⑧The figure of this model:

where the left is attention mechanism and the right is multi-head attention mechanism with $K=3$

2.3.2. Comparisons to related work

（1）Their improvements:

①There is no need for eigendecomposition or other time-consuming calculation. Furthermore, $K$ multi-head operations can also be parallelized

②GAT allows to assign weights to neighbors

③Adopting to directed graph with imiting $a_{ij}$ when there is no edge in $j\rightarrow i$

④Applicable to inductive

⑤GraphSAGE can not process the whole neighborhood but GAT can

⑥Compared with MoNet, which computes the node structure, GAT adopts similarity computations

on par with 与...相当

par n.（股票的）面值，票面价值;<高尔夫>标准杆数;平均量，常态，一般水平（或标准）;标准（尤指某人的工作或健康）水准 adj.平价的，与票面价值相等的;平均的，正常的 vt.<高尔夫>标准杆数得分

2.4. Evaluation

Datasets information:

2.4.1. Datasets

（1）Transductive learning

①In the left three datasets, nodes represent documents, undirected edges represent citations and node features represent elements of a bag-of-words representation of a document

②Class: 20 node

（2）Inductive learning

①Pre-processing: provided by Hamilton et al. (GraphSAGE)

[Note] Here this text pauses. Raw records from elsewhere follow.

(* ===== verification/Status.v ===== *)
(** * The invocation status machine

    Models [rustvello-proto/src/status]: the fourteen statuses, the declarative
    table of their rules, and the validated transition of a status record
    ([machine.rs]).  The theorems describe the table (terminal statuses,
    cancellation), characterise a transition completely, and prove ownership
    fencing and progress for every record a lifecycle can reach. *)
From S2P Require Import Prelude Effects Identifiers.

(** ** Statuses *)

(* @src rustvello-proto/src/status/mod.rs 24-64 InvocationStatus *)
Inductive InvocationStatus :=
| Registered
| ConcurrencyControlled
| ConcurrencyControlledFinal
| Rerouted
| Pending
| PendingRecovery
| Running
| RunningRecovery
| Paused
| Killed
| Success
| Failed
| Retry
| Cancelled.

#[export] Instance InvocationStatus_eq_dec : EqDecision InvocationStatus.
Proof. solve_decision. Defined.

(* @src rustvello-proto/src/status/mod.rs 66-82 ALL_STATUSES *)
Definition ALL_STATUSES : list InvocationStatus :=
  [Registered; ConcurrencyControlled; ConcurrencyControlledFinal; Rerouted; Pending;
   PendingRecovery; Running; RunningRecovery; Paused; Killed; Success; Failed; Retry; Cancelled].

(* @src rustvello-proto/src/status/mod.rs 120-139 InvocationStatus::fmt *)
Definition status_display (s : InvocationStatus) : string :=
  match s with
  | Registered => "REGISTERED"
  | ConcurrencyControlled => "CONCURRENCY_CONTROLLED"
  | ConcurrencyControlledFinal => "CONCURRENCY_CONTROLLED_FINAL"
  | Rerouted => "REROUTED"
  | Pending => "PENDING"
  | PendingRecovery => "PENDING_RECOVERY"
  | Running => "RUNNING"
  | RunningRecovery => "RUNNING_RECOVERY"
  | Paused => "PAUSED"
  | Killed => "KILLED"
  | Success => "SUCCESS"
  | Failed => "FAILED"
  | Retry => "RETRY"
  | Cancelled => "CANCELLED"
  end.

(** [str::to_uppercase] and [str::to_lowercase] map all of Unicode; on ASCII
    text they change the ASCII letters. *)
Class UnicodeCase := {
  to_uppercase : string → string;
  to_lowercase : string → string;
  to_uppercase_ascii s : str_all is_ascii_char s = true → to_uppercase s = str_upper s;
  to_lowercase_ascii s : str_all is_ascii_char s = true → to_lowercase s = str_lower s
}.

(** Case mapping restricted to ASCII letters. *)
Definition ascii_case : UnicodeCase := {|
  to_uppercase := str_upper; to_lowercase := str_lower;
  to_uppercase_ascii := λ _ _, eq_refl; to_lowercase_ascii := λ _ _, eq_refl
|}.

(* @src rustvello-proto/src/status/mod.rs 141-163 InvocationStatus::from_str *)
Definition status_from_str `{UnicodeCase} (s : string) : outcome string InvocationStatus :=
  let u := to_uppercase s in
  if decide (u = "REGISTERED") then Ok Registered
  else if decide (u = "CONCURRENCY_CONTROLLED") then Ok ConcurrencyControlled
  else if decide (u = "CONCURRENCY_CONTROLLED_FINAL") then Ok ConcurrencyControlledFinal
  else if decide (u = "REROUTED") then Ok Rerouted
  else if decide (u = "PENDING") then Ok Pending
  else if decide (u = "PENDING_RECOVERY") then Ok PendingRecovery
  else if decide (u = "RUNNING") then Ok Running
  else if decide (u = "RUNNING_RECOVERY") then Ok RunningRecovery
  else if decide (u = "PAUSED") then Ok Paused
  else if decide (u = "KILLED") then Ok Killed
  else if decide (u = "SUCCESS") then Ok Success
  else if decide (u = "FAILED") then Ok Failed
  else if decide (u = "RETRY") then Ok Retry
  else if decide (u = "CANCELLED") then Ok Cancelled
  else Err ("unknown invocation status: " +:+ u).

2.4.2. State-of-the-art method

（1）Transductive learning

Comparison table:

（2）Inductive learning

Comparison table:

where Const-GAT adopts constant attention mechanism i.e. adopting same weight for each neighbor

（3）Summary

They provide MLP for each node

2.4.3. Experimental setup

（1）Transductive learning

①They adopted 2 layers model. The first layer uses $K=8$ , and $F{}'=8$ for each multi-head. Then follows ELU. The second layer sets $C$ (number of classes) features in one attention head, then follows Softmax.

②Moreover, L2 regularization with $\lambda =0.0005$

③Dropout rate: 0.6

（2）Inductive learning

①They chose 3 layer model. In the first two layers, $K=4$ and $F{}'=256$ with a latter ELU. The third layer adopts $K=6$ followed by logistic Sigmoid.